*** Opening of Information given ***
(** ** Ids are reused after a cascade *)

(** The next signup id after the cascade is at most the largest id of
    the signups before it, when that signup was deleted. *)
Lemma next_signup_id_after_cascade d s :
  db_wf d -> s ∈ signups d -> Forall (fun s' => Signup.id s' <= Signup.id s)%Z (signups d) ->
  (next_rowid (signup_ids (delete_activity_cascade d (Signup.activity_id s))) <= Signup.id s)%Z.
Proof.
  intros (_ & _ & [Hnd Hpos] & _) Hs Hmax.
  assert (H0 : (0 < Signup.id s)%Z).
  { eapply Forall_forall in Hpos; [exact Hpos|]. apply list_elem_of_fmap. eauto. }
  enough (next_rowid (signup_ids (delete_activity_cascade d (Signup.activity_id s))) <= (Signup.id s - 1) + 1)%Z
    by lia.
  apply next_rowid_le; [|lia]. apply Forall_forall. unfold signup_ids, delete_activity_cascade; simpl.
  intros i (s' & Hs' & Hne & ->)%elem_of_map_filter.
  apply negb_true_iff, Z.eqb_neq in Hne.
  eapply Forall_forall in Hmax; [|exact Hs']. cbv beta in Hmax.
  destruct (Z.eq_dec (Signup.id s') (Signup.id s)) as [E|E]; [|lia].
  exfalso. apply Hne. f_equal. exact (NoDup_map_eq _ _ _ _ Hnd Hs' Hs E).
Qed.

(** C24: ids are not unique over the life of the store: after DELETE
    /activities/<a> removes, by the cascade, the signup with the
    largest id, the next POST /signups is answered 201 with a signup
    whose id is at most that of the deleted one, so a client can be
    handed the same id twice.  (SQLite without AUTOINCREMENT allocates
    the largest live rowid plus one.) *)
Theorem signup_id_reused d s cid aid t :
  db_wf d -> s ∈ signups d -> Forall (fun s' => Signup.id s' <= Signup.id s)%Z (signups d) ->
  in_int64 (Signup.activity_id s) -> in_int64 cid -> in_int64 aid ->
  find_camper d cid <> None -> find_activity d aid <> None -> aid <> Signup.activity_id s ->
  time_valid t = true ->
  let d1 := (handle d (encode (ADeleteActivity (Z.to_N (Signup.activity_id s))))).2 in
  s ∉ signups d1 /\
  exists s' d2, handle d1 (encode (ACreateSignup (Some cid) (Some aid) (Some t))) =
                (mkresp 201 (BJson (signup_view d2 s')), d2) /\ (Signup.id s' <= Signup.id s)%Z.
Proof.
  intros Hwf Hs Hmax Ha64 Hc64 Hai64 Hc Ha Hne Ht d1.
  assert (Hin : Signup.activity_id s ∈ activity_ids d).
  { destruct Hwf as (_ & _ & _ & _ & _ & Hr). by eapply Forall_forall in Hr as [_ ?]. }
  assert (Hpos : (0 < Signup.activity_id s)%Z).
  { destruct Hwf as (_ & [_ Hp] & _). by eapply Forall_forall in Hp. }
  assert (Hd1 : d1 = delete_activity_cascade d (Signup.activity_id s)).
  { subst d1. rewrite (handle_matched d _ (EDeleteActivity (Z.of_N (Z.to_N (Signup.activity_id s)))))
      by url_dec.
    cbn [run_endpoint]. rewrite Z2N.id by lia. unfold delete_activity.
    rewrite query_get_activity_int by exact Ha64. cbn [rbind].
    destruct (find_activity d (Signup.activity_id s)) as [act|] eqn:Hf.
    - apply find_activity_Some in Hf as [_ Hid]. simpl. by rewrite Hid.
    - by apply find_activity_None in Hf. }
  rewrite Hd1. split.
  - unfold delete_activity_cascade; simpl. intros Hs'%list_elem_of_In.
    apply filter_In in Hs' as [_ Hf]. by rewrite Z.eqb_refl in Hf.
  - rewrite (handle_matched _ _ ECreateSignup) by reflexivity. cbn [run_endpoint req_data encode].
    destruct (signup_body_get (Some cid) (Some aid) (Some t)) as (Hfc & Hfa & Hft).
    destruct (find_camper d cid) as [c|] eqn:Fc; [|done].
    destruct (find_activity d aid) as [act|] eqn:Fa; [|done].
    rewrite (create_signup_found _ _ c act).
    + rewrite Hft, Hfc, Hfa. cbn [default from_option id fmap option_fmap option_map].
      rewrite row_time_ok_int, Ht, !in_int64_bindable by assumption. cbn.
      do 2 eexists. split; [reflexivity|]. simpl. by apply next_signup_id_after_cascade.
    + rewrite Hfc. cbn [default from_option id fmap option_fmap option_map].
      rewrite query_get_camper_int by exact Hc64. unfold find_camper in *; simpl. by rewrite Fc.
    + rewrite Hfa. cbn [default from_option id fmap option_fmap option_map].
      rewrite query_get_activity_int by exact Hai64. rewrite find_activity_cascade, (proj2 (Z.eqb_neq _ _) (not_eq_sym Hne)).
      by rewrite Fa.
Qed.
*** Close of Information given ***
Reproduce every entry above without a single alteration.

Response below:
(** ** Ids are reused after a cascade *)

(** The next signup id after the cascade is at most the largest id of
    the signups before it, when that signup was deleted. *)
Lemma next_signup_id_after_cascade d s :
  db_wf d -> s ∈ signups d -> Forall (fun s' => Signup.id s' <= Signup.id s)%Z (signups d) ->
  (next_rowid (signup_ids (delete_activity_cascade d (Signup.activity_id s))) <= Signup.id s)%Z.
Proof.
  intros (_ & _ & [Hnd Hpos] & _) Hs Hmax.
  assert (H0 : (0 < Signup.id s)%Z).
  { eapply Forall_forall in Hpos; [exact Hpos|]. apply list_elem_of_fmap. eauto. }
  enough (next_rowid (signup_ids (delete_activity_cascade d (Signup.activity_id s))) <= (Signup.id s - 1) + 1)%Z
    by lia.
  apply next_rowid_le; [|lia]. apply Forall_forall. unfold signup_ids, delete_activity_cascade; simpl.
  intros i (s' & Hs' & Hne & ->)%elem_of_map_filter.
  apply negb_true_iff, Z.eqb_neq in Hne.
  eapply Forall_forall in Hmax; [|exact Hs']. cbv beta in Hmax.
  destruct (Z.eq_dec (Signup.id s') (Signup.id s)) as [E|E]; [|lia].
  exfalso. apply Hne. f_equal. exact (NoDup_map_eq _ _ _ _ Hnd Hs' Hs E).
Qed.

(** C24: ids are not unique over the life of the store: after DELETE
    /activities/<a> removes, by the cascade, the signup with the
    largest id, the next POST /signups is answered 201 with a signup
    whose id is at most that of the deleted one, so a client can be
    handed the same id twice.  (SQLite without AUTOINCREMENT allocates
    the largest live rowid plus one.) *)
Theorem signup_id_reused d s cid aid t :
  db_wf d -> s ∈ signups d -> Forall (fun s' => Signup.id s' <= Signup.id s)%Z (signups d) ->
  in_int64 (Signup.activity_id s) -> in_int64 cid -> in_int64 aid ->
  find_camper d cid <> None -> find_activity d aid <> None -> aid <> Signup.activity_id s ->
  time_valid t = true ->
  let d1 := (handle d (encode (ADeleteActivity (Z.to_N (Signup.activity_id s))))).2 in
  s ∉ signups d1 /\
  exists s' d2, handle d1 (encode (ACreateSignup (Some cid) (Some aid) (Some t))) =
                (mkresp 201 (BJson (signup_view d2 s')), d2) /\ (Signup.id s' <= Signup.id s)%Z.
Proof.
  intros Hwf Hs Hmax Ha64 Hc64 Hai64 Hc Ha Hne Ht d1.
  assert (Hin : Signup.activity_id s ∈ activity_ids d).
  { destruct Hwf as (_ & _ & _ & _ & _ & Hr). by eapply Forall_forall in Hr as [_ ?]. }
  assert (Hpos : (0 < Signup.activity_id s)%Z).
  { destruct Hwf as (_ & [_ Hp] & _). by eapply Forall_forall in Hp. }
  assert (Hd1 : d1 = delete_activity_cascade d (Signup.activity_id s)).
  { subst d1. rewrite (handle_matched d _ (EDeleteActivity (Z.of_N (Z.to_N (Signup.activity_id s)))))
      by url_dec.
    cbn [run_endpoint]. rewrite Z2N.id by lia. unfold delete_activity.
    rewrite query_get_activity_int by exact Ha64. cbn [rbind].
    destruct (find_activity d (Signup.activity_id s)) as [act|] eqn:Hf.
    - apply find_activity_Some in Hf as [_ Hid]. simpl. by rewrite Hid.
    - by apply find_activity_None in Hf. }
  rewrite Hd1. split.
  - unfold delete_activity_cascade; simpl. intros Hs'%list_elem_of_In.
    apply filter_In in Hs' as [_ Hf]. by rewrite Z.eqb_refl in Hf.
  - rewrite (handle_matched _ _ ECreateSignup) by reflexivity. cbn [run_endpoint req_data encode].
    destruct (signup_body_get (Some cid) (Some aid) (Some t)) as (Hfc & Hfa & Hft).
    destruct (find_camper d cid) as [c|] eqn:Fc; [|done].
    destruct (find_activity d aid) as [act|] eqn:Fa; [|done].
    rewrite (create_signup_found _ _ c act).
    + rewrite Hft, Hfc, Hfa. cbn [default from_option id fmap option_fmap option_map].
      rewrite row_time_ok_int, Ht, !in_int64_bindable by assumption. cbn.
      do 2 eexists. split; [reflexivity|]. simpl. by apply next_signup_id_after_cascade.
    + rewrite Hfc. cbn [default from_option id fmap option_fmap option_map].
      rewrite query_get_camper_int by exact Hc64. unfold find_camper in *; simpl. by rewrite Fc.
    + rewrite Hfa. cbn [default from_option id fmap option_fmap option_map].
      rewrite query_get_activity_int by exact Hai64. rewrite find_activity_cascade, (proj2 (Z.eqb_neq _ _) (not_eq_sym Hne)).
      by rewrite Fa.
Qed.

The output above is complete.